==== The data ====

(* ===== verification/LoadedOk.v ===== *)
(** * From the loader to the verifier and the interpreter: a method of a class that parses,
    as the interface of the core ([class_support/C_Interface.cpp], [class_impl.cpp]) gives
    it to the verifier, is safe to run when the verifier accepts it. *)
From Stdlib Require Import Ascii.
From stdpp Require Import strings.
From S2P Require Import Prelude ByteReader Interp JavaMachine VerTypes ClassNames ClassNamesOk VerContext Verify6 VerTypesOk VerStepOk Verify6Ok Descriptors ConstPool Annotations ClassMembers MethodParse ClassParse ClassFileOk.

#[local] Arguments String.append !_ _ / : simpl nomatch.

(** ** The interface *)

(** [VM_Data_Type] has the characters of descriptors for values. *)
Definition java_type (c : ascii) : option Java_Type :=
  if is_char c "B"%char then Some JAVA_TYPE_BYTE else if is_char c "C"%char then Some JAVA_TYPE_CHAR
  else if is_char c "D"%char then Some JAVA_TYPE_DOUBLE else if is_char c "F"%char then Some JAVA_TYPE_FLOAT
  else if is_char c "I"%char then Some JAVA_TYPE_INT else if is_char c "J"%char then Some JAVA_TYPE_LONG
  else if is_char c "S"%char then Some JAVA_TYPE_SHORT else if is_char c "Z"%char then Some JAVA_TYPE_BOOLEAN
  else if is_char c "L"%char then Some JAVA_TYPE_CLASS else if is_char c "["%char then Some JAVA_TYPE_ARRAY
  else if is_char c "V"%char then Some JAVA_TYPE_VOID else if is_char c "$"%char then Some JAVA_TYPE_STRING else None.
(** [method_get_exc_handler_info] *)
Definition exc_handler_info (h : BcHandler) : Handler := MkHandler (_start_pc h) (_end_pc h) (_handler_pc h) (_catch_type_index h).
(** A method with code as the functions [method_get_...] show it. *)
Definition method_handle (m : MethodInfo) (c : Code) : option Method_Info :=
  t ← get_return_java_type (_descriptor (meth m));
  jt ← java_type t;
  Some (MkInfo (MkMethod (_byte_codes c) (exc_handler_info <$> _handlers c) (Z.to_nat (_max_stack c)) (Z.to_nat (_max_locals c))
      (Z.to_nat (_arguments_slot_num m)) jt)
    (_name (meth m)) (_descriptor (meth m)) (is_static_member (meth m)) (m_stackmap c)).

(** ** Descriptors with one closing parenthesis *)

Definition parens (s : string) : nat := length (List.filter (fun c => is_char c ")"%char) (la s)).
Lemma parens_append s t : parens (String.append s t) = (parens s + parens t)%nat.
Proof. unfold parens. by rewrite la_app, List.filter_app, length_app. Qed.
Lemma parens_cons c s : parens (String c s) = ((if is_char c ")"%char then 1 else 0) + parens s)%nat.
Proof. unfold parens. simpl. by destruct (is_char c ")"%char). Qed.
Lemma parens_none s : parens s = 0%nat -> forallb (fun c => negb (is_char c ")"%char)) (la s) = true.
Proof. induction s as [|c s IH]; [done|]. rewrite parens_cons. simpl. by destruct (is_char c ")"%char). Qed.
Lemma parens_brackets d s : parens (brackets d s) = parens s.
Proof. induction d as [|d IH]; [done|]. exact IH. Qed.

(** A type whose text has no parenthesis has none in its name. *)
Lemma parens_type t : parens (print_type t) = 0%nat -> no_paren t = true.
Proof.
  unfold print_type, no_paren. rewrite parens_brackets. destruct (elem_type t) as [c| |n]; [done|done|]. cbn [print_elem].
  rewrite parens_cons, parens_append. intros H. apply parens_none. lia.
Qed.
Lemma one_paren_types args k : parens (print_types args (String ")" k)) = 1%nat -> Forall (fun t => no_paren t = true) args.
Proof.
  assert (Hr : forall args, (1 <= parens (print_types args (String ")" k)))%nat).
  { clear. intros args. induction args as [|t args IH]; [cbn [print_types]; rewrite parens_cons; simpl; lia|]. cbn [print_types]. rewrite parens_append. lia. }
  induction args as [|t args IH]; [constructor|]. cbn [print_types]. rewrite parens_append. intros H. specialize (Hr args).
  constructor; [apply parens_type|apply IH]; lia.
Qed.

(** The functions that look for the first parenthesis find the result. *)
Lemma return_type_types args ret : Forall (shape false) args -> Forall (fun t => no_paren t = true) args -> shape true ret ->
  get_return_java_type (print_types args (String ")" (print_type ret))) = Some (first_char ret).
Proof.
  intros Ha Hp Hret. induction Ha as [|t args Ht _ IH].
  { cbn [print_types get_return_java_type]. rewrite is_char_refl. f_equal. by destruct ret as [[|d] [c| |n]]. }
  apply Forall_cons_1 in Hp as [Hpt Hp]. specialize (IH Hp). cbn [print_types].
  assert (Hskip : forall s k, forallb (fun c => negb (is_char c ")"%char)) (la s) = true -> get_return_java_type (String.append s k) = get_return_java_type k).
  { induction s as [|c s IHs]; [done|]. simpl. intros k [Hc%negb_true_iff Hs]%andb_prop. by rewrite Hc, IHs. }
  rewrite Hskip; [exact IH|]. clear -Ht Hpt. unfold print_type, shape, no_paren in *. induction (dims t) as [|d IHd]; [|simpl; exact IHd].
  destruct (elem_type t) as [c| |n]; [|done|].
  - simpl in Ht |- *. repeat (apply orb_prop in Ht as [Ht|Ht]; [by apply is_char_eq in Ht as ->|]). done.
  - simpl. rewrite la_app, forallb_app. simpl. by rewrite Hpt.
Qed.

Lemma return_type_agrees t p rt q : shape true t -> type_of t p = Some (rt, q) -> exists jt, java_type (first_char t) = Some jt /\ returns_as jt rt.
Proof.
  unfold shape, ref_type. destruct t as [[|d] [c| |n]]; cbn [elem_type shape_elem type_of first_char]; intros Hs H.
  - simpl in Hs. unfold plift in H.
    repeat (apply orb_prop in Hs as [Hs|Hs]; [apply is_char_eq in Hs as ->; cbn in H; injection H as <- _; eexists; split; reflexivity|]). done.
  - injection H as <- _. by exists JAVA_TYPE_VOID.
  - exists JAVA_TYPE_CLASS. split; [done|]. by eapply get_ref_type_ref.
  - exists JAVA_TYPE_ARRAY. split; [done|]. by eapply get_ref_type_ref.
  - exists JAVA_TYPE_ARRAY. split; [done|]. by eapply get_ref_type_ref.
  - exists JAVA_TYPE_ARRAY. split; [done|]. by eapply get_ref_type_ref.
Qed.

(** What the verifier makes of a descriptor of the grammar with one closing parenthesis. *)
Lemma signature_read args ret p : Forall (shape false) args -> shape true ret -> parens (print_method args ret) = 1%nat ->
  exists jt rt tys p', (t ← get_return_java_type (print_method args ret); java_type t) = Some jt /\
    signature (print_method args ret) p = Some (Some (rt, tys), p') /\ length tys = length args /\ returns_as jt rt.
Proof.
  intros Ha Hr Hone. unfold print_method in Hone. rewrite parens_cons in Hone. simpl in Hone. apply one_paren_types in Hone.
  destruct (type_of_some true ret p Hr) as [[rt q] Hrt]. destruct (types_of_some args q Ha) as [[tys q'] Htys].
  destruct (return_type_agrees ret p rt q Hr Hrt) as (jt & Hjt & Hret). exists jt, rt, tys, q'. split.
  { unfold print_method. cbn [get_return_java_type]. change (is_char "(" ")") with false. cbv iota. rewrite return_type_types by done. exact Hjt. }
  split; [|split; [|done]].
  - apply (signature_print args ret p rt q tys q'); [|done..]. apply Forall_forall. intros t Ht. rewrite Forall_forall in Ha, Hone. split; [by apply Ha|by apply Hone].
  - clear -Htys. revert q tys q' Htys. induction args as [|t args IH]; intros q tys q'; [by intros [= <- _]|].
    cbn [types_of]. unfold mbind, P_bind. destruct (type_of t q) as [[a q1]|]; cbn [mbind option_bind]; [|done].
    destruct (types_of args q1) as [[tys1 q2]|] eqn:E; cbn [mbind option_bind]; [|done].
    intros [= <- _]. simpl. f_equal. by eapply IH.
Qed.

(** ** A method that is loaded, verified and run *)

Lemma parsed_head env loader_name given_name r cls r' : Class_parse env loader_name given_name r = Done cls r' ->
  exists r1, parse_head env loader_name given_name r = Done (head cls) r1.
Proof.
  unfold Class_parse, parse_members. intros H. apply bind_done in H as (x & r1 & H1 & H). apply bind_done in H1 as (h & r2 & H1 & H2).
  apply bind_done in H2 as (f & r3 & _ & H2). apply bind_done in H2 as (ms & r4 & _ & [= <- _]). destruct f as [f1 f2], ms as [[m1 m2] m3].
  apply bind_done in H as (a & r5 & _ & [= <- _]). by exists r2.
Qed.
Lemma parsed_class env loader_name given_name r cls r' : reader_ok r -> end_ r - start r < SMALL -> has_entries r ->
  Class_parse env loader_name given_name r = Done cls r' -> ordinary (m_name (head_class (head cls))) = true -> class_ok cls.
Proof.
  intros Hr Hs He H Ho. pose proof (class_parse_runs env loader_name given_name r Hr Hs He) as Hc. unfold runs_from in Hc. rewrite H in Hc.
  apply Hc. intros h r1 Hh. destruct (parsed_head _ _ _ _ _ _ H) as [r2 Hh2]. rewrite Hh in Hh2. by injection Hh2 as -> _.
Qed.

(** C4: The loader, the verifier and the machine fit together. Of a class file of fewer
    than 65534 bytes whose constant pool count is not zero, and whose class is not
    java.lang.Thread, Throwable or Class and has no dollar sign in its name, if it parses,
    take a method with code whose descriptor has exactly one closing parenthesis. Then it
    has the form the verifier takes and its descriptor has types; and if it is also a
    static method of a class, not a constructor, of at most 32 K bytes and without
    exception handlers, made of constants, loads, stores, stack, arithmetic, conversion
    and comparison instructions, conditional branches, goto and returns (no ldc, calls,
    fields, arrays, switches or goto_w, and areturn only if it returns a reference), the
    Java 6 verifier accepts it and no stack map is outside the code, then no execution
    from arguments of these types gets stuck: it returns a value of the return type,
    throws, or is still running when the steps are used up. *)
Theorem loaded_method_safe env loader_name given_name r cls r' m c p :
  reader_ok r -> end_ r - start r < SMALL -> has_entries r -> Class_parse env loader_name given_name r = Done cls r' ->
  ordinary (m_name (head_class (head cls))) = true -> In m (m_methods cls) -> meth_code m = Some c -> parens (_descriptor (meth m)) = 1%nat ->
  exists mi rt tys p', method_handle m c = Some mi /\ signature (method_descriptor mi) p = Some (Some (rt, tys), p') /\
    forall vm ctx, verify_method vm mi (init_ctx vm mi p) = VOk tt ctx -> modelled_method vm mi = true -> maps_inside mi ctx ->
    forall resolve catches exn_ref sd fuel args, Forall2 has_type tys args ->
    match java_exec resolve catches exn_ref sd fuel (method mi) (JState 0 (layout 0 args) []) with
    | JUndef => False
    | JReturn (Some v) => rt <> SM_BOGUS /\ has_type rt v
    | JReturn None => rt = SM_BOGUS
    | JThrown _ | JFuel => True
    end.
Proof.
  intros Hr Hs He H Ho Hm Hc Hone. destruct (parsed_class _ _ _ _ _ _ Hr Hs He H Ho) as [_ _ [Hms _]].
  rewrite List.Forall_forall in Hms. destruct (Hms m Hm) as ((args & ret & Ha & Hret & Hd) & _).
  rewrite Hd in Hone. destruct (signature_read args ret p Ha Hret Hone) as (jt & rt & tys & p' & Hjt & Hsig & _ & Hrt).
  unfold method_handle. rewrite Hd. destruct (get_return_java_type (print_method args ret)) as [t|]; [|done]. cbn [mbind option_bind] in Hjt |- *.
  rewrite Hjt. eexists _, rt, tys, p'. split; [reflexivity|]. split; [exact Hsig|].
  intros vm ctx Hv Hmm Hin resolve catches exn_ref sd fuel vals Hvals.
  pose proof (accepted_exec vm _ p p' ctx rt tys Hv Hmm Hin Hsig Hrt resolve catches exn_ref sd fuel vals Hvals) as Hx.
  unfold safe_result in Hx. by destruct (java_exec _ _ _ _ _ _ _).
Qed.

====

▶ **Task objective**
Starting at the first line of the records above, please copy each line exactly until you reach the line containing "as the interface". Include that line and stop there.

▶ **Solution for this problem**
(* ===== verification/LoadedOk.v ===== *)
(** * From the loader to the verifier and the interpreter: a method of a class that parses,
    as the interface of the core ([class_support/C_Interface.cpp], [class_impl.cpp]) gives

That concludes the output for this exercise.